[Research on synthetic peptides of biological interest].

Research on synthetic peptides at the Institute for Drug Research (IDR) is exemplified by an overview of the projects that resulted in significant results. The first synthesis of oxytocin, a pituitary hormone, in 1953 launched the research on synthetic peptides all over the world. This synthesis was reproduced by Bodanszky at the IDR in 1954, then, after some improvements, the process was presented to Richter to produce synthetic oxytocin for therapeutic purposes. Significant result was the first synthesis of the 39-member whole molecule of human ACTH, another pituitary hormone. A short SAR study on luteinizing hormone-releasing hormone (LHRH) led to an interesting analog, Cit-8-LHRH, and somewhat later, to the D-Cit-6-LHRH analogues, of which SB-75 become marketed under the name Cetrorelix. Studies on the brain peptides, enkephalins, resulted in GYKI-14,238, the first analog that showed analgesic activity upon systemic administration and whose human efficacy could also be proven during clinical examination. Significant results were also achieved in the research on anticoagulant peptides. The first highly potent peptide aldehyde inhibitor of thrombin, GYKI-14,166, was identified at the IDR as well as its stable analog, GYKI-14,766. This compound was selected for detailed preclinical study, licensed to Eli Lilly Company, got the generic name efegatran, and entered clinical trials.

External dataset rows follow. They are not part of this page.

Lemma lookup_alter_inv {A} (f : A -> A) (l : list A) i j y :
  alter f i l !! j = Some y -> exists x, l !! j = Some x /\ y = (if decide (j = i) then f x else x).
Proof.
  destruct (decide (j = i)) as [->|Hne].
  - rewrite list_lookup_alter_eq. intros (x & -> & Hx)%fmap_Some. eauto.
  - rewrite list_lookup_alter_ne by done. eauto.
Qed.

(** The steps that touch only the bookkeeping of one link keep its stream. *)
Record quiet (f : ReplicaLink -> ReplicaLink) : Prop := {
  q_stream : forall l, stream_of (f l) = stream_of l;
  q_head : forall l, head (out (f l)) = head (out l);
  q_conn : forall l, connection_id (f l) = connection_id l;
  q_state : forall l, state (f l) = state l;
  q_backlog : forall l, backlog (f l) = backlog l /\ backlog_bytes (f l) = backlog_bytes l;
  q_offset : forall l, link_offset (f l) = link_offset l;
  q_alive : forall l, alive (f l) = true -> alive l = true
}.

Lemma head_out_nil (l l' : ReplicaLink) : head (out l) = head (out l') -> out l' <> [] <-> out l <> [].
Proof. destruct (out l), (out l'); simpl; naive_solver. Qed.

Lemma quiet_link ps m m' id start f l :
  quiet f -> link_inv ps m id start l -> offset m' = offset m -> backlog_max_bytes m' = backlog_max_bytes m ->
  replid m' = replid m ->
  (alive (f l) = true -> dict_get (replicas m') (connection_id l) = dict_get (replicas m) (connection_id l)) ->
  link_inv ps m' id start (f l).
Proof.
  intros [] [] Ho Hb Hr Hreg. split; rewrite ?q_stream0, ?q_state0, ?q_offset0, ?q_conn0; try done.
  - intros Ha. destruct (lk_alive0 (q_alive0 _ Ha)) as (H1 & H2 & H3). rewrite Ho. split_and!; try done. by rewrite Hreg.
  - intros Hl. destruct (lk_live0 Hl) as [H1 H2]. destruct (q_backlog0 l) as [-> _]. split; [done|].
    by apply (head_out_nil l (f l)).
  - destruct (q_backlog0 l) as [-> ->]. by rewrite Hb.
  - intros h. rewrite q_head0. unfold snapshot_of. rewrite Hr. apply lk_head0.
Qed.

Lemma quiet_id : quiet (fun l => l).
Proof. by split. Qed.

Lemma quiet_stop : quiet stop_link.
Proof. by split. Qed.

The first non-covalent peptide inhibitor of thrombin, GYKI-14,525, was also identified at the IDR. Thus IDR really provided the prototype of original thrombin inhibitors in the mid 70's, and analogues were prepared in many laboratories through two decades. IDR's current research program's objective includes a quest for peptide originals that can inhibit both thrombin and factor Xa in solution and also within plasma clots in which these enzymes are entrapped. Structures with such inhibitory profile were identified among the efegatran-related alpha-hydroxy acid and ethoxycarbonyl-amino acid derivatives. The follow-up molecules are even more promising as antithrombotics, and may also be useful for treatment of disseminated intravascular coagulation, an often fatal syndrome, so we continue working on this project.